According to the latest United Nations Population Fund, more than half of the world’s population now lives in urban areas, and it is predicted that approximately 66 percent of the world’s population will live in an urban environment by 2050.

Putting people at the center of smart city design needs to be at the core but this needs to be done while building a secured smart city that also safeguards the privacy of its people. It is important to understand that smart cities, if not designed and built properly, will become invasive to the very people it is trying to service. For people to embrace smart city technologies, the data collection or surveillance process will need to be fully understood by the citizens to increase the service levels while ensuring people security privacy information private.

“The smart city is only as smart as the trust its stakeholders have in it. As stated by Benson Chan, Strategyofthings.com.

Take the Quayside project in Toronto where Alphabet (Google parent company) will essentially build a smart city on Toronto waterfront. A very positive project for Toronto indeed, the question here is though, how will the people concerns including privacy be handled. How will this be a secured ecosystem ensuring people rights are protected. (https://sidewalktoronto.ca/) Already questions are being raised on how this will be managed. This is an amazing potential value for people, but at the same time the information gathered should not be used out of context by a third party without your knowledge and permission. Knowing the business model of Google, one can question the reasoning behind their involvement and what results are expected internally, aside from being a good corporate citizen.

The potentials of smart cities are very promising for our cities in need of rethinking and designed and how people will be serviced by these smart cities. What will be critical and is already a contention point will be how security will be ensured and peoples' privacy safeguarded.

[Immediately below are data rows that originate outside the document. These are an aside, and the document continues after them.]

(** A side's first sample makes the tracker record a change, at a reading
    of the clock made while the readings are fed to it. *)
Lemma track_first_sample (k : side) (v : Z) (wf_freq sdr_freq : option Z)
    (st : state) :
  lookup (last (tr st)) k = None ->
  pick k wf_freq sdr_freq = Some v ->
  let st' := state_of (track wf_freq sdr_freq st) in
  lookup (last (tr st')) k = Some v
  /\ exists n, (n <= 1)%nat
       /\ lookup (last_change_time (tr st')) k = clock st (clock_reads st + n)
       /\ (clock_reads st + n < clock_reads st')%nat.
Proof.
  intros Hnone Hpick. unfold track, bind, ret.
  destruct k; simpl in Hpick; subst.
  - rewrite update_run, (changed_first _ _ _ Hnone).
    destruct sdr_freq as [b|];
      [rewrite update_run;
       match goal with
       | |- context [changed ?t ?k ?x] => destruct (changed t k x)
       end|];
      cbn -[Nat.add]; (split; [reflexivity|]); exists 0%nat;
      rewrite Nat.add_0_r; repeat split; lia.
  - destruct wf_freq as [a|].
    + rewrite update_run. destruct (changed (tr st) wf a);
        rewrite update_run, changed_first by exact Hnone;
        cbn -[Nat.add]; (split; [reflexivity|]);
        [exists 1%nat; rewrite Nat.add_1_r | exists 0%nat; rewrite Nat.add_0_r];
        repeat split; lia.
    + rewrite update_run, changed_first by exact Hnone.
      cbn -[Nat.add]. split; [reflexivity|]. exists 0%nat.
      rewrite Nat.add_0_r. repeat split; lia.
Qed.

Smart cities will be heavy users of IoT, AI and automation which will improve city management efficiency and increase service levels to people but privacy and security challenges will need to be managed. Having a secured pool of IoT within the smart city will not ensure individual privacy will be protected by the same IoT. IoT manufacturer market juggle pressures for quick time to market, which mean that choices need to be made between quality, security, privacy, profitability and delivery to market when deploying IoT devices within smart cities. Encryption and biometrics are used today in a wide range of IoT applications but these will not be enough going forward for the smart cities of tomorrow.

"Despite continued security problems, the IoT will spread and people will become increasingly dependent on it. The cost of breach will be viewed like the toll being taken by car crashes, which have not persuaded many people not to drive" as stated by Richard Adler, a Distinguished Fellow @ Institute of the Future.

For cities to sustain this growth, a very different approach will be required in city infrastructure management, which means using new technology such as IoT, AI and automation, to name a few. Smart city technology will need to be scalable and interoperability will be key since IoT will come from multiple suppliers with multiple differing evolution roadmaps. Various supplier applications powering their IoTs will need to have the ability to communicate seamlessly between each other and continue providing the same service to people in the ecosystem as those said suppliers evolve their respective technology.

Multiple IoT coming from multiple manufacturers and suppliers will mean an exponential factor of complexity and cost for deployment and training, day to day management, maintenance and technology evolution. As technology evolves in the back end, suppliers will need to ensure change is kept cost efficient and transparent for the smart city control centers, thus maintaining control on costs within the ecosystem.

In short, providing a secured environment and respecting citizens fundamental rights at all times and at every step of the value chain will be the expectation. For smart cities to work and reap the planned benefits; people will need to use it, for them to use it; they will need to trust it first.